Der "Brexit" ist ein blaues Kuschelmonster
Von Anita Staudacher
Wie sieht der Brexit eigentlich aus? Die Niederländer haben sehr konkrete Vorstellungen: Er ist groß, blau, haarig und macht nur Ärger. Außenminister Stef Blok landete einen Twitter-Hit, als er sich mit einem lässig lümmelnden „Brexit“ auf seinem Schreibtisch fotografieren ließ. „Stellt sicher, dass euch der Brexit nicht im Weg steht – oder liegt“, kommentiert der Politiker das Foto.
Das Brexit-Kuschelmonster ist Maskottchen für eine Kampagne der Regierung, die niederländische Unternehmen für die möglichen Auswirkungen des geplanten EU-Austritts sensibilisieren soll. Unter brexitloket.nl können die Betriebe ihre persönliche Betroffenheit ermitteln und eine „To-Do-Liste“ abrufen, um für alle Eventualitäten gewappnet zu sein.
Böse Überraschungen ...
Die Nacht auf den 30. März bereitet auch österreichischen Unternehmen Kopfzerbrechen. Die Wirtschaftskammer (WKO) hat daher ebenfalls eine – eher nüchterne – Infoseite eingerichtet. Ständig tauchen neue Fragen auf. Was ist zum Beispiel, wenn ich Waren aus Österreich vor dem 30. März auf einer Messe in Großbritannien ausstelle und erst danach wieder zurück nach Österreich verfrachte? „Dann könnte es eine böse Überraschung geben“, sagt Christian Mandl, Leiter der Abteilung EU-Koordination in der WKO, es könnten Zölle fällig werden.
... Lagerräume zu Wucherpreisen
Bunkern was geht, lautet daher die Devise vieler europäischer Produzenten. Die Lagerbestände langlebiger Güter werden ebenso vorsorglich hochgefahren wie jene von wichtigen Medikamenten sowie Zulieferteilen der Produktionen in Großbritannien.
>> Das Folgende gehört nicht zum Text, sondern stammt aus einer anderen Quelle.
(* ===== verification/Enc28Control.v ===== *)
(** The remaining entry points of the driver: bank selection, starting and stopping reception,
    soft reset, identification, the transmit status check, and the parameter checks. *)
From Stdlib Require Import ZArith Lia Bool.
From stdpp Require Import base decidable list gmap.
From S2P Require Import Prelude Enc28Regs Enc28Driver Enc28Device Enc28Spec Enc28Hoare Enc28Init.
From S2P Require Import Enc28Transmit Enc28Receive.

Section Control.
Context {W : Type} {d : spi_callbacks W} `{HD : !Enc28Device d}.
#[local] Abbreviation ctx := (Some (context_of d)).

(** Setting ECON2.AUTOINC. *)
Lemma at_set_autoinc K F `{!RegFree F} old :
  k_bank K = 0 -> assoc (k_regs K) (0, ENC28_CR_ECON2) = Some old ->
  Z.testbit old ENC28_ECON2_PKTDEC = false ->
  triple (at_state K F) (enc28_do_set_bits_ctl_reg ctx ENC28_CR_ECON2 (bit ENC28_ECON2_AUTOINC))
    (fun st s => st = ENC28_OK /\
       at_state (know (0, ENC28_CR_ECON2)
                   ((old .| bit ENC28_ECON2_AUTOINC) .& Z.lnot (bit ENC28_ECON2_PKTDEC)) K) F s).
Proof.
  intros Hb0 Ho Hp s (c & Hs & Hc).
  destruct (set_bits_ctl_reg_exact c s ENC28_CR_ECON2 (bit ENC28_ECON2_AUTOINC))
    as (c' & s' & E & Hst & Hrep & Hbk);
    [apply usable_reg_check; reflexivity | apply is_u8_check; reflexivity | exact Hs |].
  exists ENC28_OK, s'. split; [exact E |]. split; [reflexivity |].
  change (cur_key c ENC28_CR_ECON2) with (0, ENC28_CR_ECON2) in Hst.
  unfold chip_bfs in Hst. change (mac_mii_key (0, ENC28_CR_ECON2)) with false in Hst.
  cbv iota in Hst. unfold chip_store in Hst.
  rewrite decide_False in Hst by discriminate. rewrite decide_True in Hst by reflexivity.
  pose proof Hc as (Hb & Hf & H1 & H2 & HF). rewrite (Hf _ _ Ho) in Hst.
  rewrite Z.lor_spec, Hp in Hst. cbn [orb] in Hst.
  change (Z.testbit (bit ENC28_ECON2_AUTOINC) ENC28_ECON2_PKTDEC) with false in Hst. cbv iota in Hst.
  eapply (at_state_frame _ _ _ _ _ _ _ Hs Hc Hrep Hbk); [| reflexivity]. subst c'.
  split; [| split; [| split; [exact H1 | split; [exact H2 |]]]].
  - transitivity (chip_bank c); [| exact Hb]. apply chip_bank_eq. now apply reg_set_ne.
  - apply facts_know with c; [exact Hf | apply reg_set_eq |].
    intros k' Hne. apply reg_set_ne. congruence.
  - refine (reg_free c _ _ HF). now apply same_rest_set_reg.
Qed.
Lemma enc28_do_read_mac_roundtrip_witness :
  exists s', enc28_do_read_mac (Some (context_of simulated)) (Some {| addr := repeat 0 6 |})
               (sim_state chip_configured) = Done (ENC28_OK, Some mac1) s'.
Proof.
  destruct (enc28_do_read_mac_roundtrip (d := simulated) chip_configured (addr mac1) (repeat 0 6) true)
    with (s := sim_state chip_configured) as (r & s' & E & -> & _).
  - unfold configured. do 8 (split; [vm_compute; reflexivity |]).
    split; [discriminate |]. intros i Hi.
    do 6 (destruct i as [| i]; [vm_compute; reflexivity |]). lia.
  - reflexivity.
  - reflexivity.
  - apply sim_state_chip. vm_compute. reflexivity.
  - exists s'. exact E.
Defined.

Lemma enc28_do_read_hw_rev_reads_witness :
  exists s', enc28_do_read_hw_rev 1 (Some (context_of simulated))
               (Some {| phid1 := 0; phid2 := 0; ethrev := 0 |}) (sim_state chip_reset)
             = Done (ENC28_OK, Some {| phid1 := 0x0083; phid2 := 0x1400; ethrev := 6 |}) s'.
Proof.
  destruct (enc28_do_read_hw_rev_reads (d := simulated) 1 chip_reset
              {| phid1 := 0; phid2 := 0; ethrev := 0 |})
    with (s := sim_state chip_reset) as (r & s' & E & -> & _).
  - cbn. lia.
  - vm_compute. split; congruence.
  - vm_compute. split; congruence.
  - apply sim_state_chip. vm_compute. reflexivity.
  - exists s'. exact E.
Defined.

Lemma ctl_vec_address_correct_iff_witness :
  ctl_vec_address (0x12C .& 0xFF) (Z.shiftr 0x12C 8) <> 0x12C + 1.
Proof. rewrite ctl_vec_address_correct_iff by lia. lia. Defined.

Lemma enc28_check_outgoing_reports_witness :
  exists st s', enc28_check_outgoing_packet_status (Some (context_of simulated))
                  (sim_state (chip_receiving frame1)) = Done st s'.
Proof.
  destruct (enc28_check_outgoing_reports (d := simulated) (chip_receiving frame1))
    with (s := sim_state (chip_receiving frame1)) as (st & s' & E & _).
  - reflexivity.
  - vm_compute. split; congruence.
  - vm_compute. split; congruence.
  - apply sim_state_chip. vm_compute. reflexivity.
  - exists st, s'. exact E.
Defined.

(** The MAC control registers are written with the set-bits command, which the chip does not
    support for MAC registers. On a conforming device - the simulated one, which ignores the
    command there - [enc28_do_init] returns ENC28_OK although MACON1 and MACON3 still hold their
    reset value: neither MAC reception nor CRC generation has been enabled. *)
Theorem enc28_do_init_leaves_macon :
  exists s', enc28_do_init 2 mac1 (Some (context_of simulated)) (sim_state chip_reset) =
             Done ENC28_OK s' /\
    reg (sim_chip (world s')) (2, ENC28_CR_MACON1) = 0 /\
    reg (sim_chip (world s')) (2, ENC28_CR_MACON3) = 0.
Proof. exists state_configured. vm_compute. repeat split. Qed.
Lemma useds_app a l1 l2 : useds a (l1 ++ l2) = useds a l1 ++ useds (a + total l1) l2.
Proof.
  revert a. induction l1 as [| s l1 IH]; intros a; cbn; [now rewrite Z.add_0_r |].
  rewrite IH, app_assoc. do 2 f_equal. lia.
Qed.

Lemma total_nonneg l : Forall seg_ok l -> 0 <= total l.
Proof. induction 1 as [| s l [H _] _ IH]; cbn; lia. Qed.

Lemma total_mod8 l : Forall seg_ok l -> total l mod 8 = 0.
Proof.
  induction 1 as [| s l [_ H] _ IH]; cbn; [reflexivity |].
  rewrite Z.add_mod, H, IH by lia. reflexivity.
Qed.

Lemma frees_range l : forall a b s, Forall seg_ok l -> (b, s) ∈ frees a l -> a <= b /\ b + s <= a + total l /\ 16 <= s.
Proof.
  induction l as [| t l IH]; intros a b s H Hin; cbn in Hin; [now apply elem_of_nil in Hin |].
  apply Forall_cons in H as [[Ht _] H]. pose proof (total_nonneg l H). cbn.
  apply elem_of_app in Hin as [Hin | Hin].
  - destruct (used t); [now apply elem_of_nil in Hin |].
    apply list_elem_of_singleton in Hin as [= -> ->]. lia.
  - specialize (IH _ _ _ H Hin). lia.
Qed.

Lemma useds_range l : forall a b s, Forall seg_ok l -> (b, s) ∈ useds a l -> a <= b /\ b + s <= a + total l /\ 16 <= s.
Proof.
  induction l as [| t l IH]; intros a b s H Hin; cbn in Hin; [now apply elem_of_nil in Hin |].
  apply Forall_cons in H as [[Ht _] H]. pose proof (total_nonneg l H). cbn.
  apply elem_of_app in Hin as [Hin | Hin].
  - destruct (used t); [| now apply elem_of_nil in Hin].
    apply list_elem_of_singleton in Hin as [= -> ->]. lia.
  - specialize (IH _ _ _ H Hin). lia.
Qed.

(** Segment starts are pairwise different. *)
Lemma frees_nodup l : forall a, Forall seg_ok l -> NoDup (frees a l).*1.
Proof.
  induction l as [| t l IH]; intros a H; cbn; [constructor |].
  apply Forall_cons in H as [Ht H]. destruct (used t); cbn; [now apply IH |].
  constructor; [| now apply IH]. intros Hin. apply list_elem_of_fmap in Hin as [[b s] [-> Hin]].
  apply frees_range in Hin; [| exact H]. destruct Ht as [Ht _]. cbn in Hin. lia.
Qed.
Die Nachfrage ist so groß, dass gewerbliche Anbieter von Lagerräumen nahezu jeden Preis verlangen können und das Geschäft ihres Lebens machen. In manchen Städten sollen die Lagerkapazitäten schon knapp sein, berichten Unternehmen, die schon fast zu spät dran sind.
Eine holprige Notfallaktion ...
Um im Fall eines ungeregelten Austritts das erwartete Stauchaos am Hafen in Dover zu begrenzen, schloss die britische Regierung vorsorglich Verträge mit drei Reedereien aus Frankreich, Dänemark und Großbritannien. Diese sollen zusätzliche Fährverbindungen zum EU-Festland gewährleisten. 120 Mio. Euro ist dem Staat die Entlastungsoffensive auf See wert. Die Sache hatte nur einen kleinen Haken: Die neu gegründete, britische Fährgesellschaft Seaborne verfügt über kein einziges Schiff, weil sich eine Partnerfirma unerwartet zurückzog. Erst nach viel Kritik kündigte die Regierung den Vertrag mit Seaborne wieder.
... und ein Spiel zur Entspannung
Wer das Brexit-Chaos mit britischem Humor nehmen möchte, sollte sich im Online-Simulationsspiel von Bloomberg „Pick your own brexit“ (Bastel deinen eigenen Brexit, Anm.) versuchen. Überraschende Wendungen garantiert.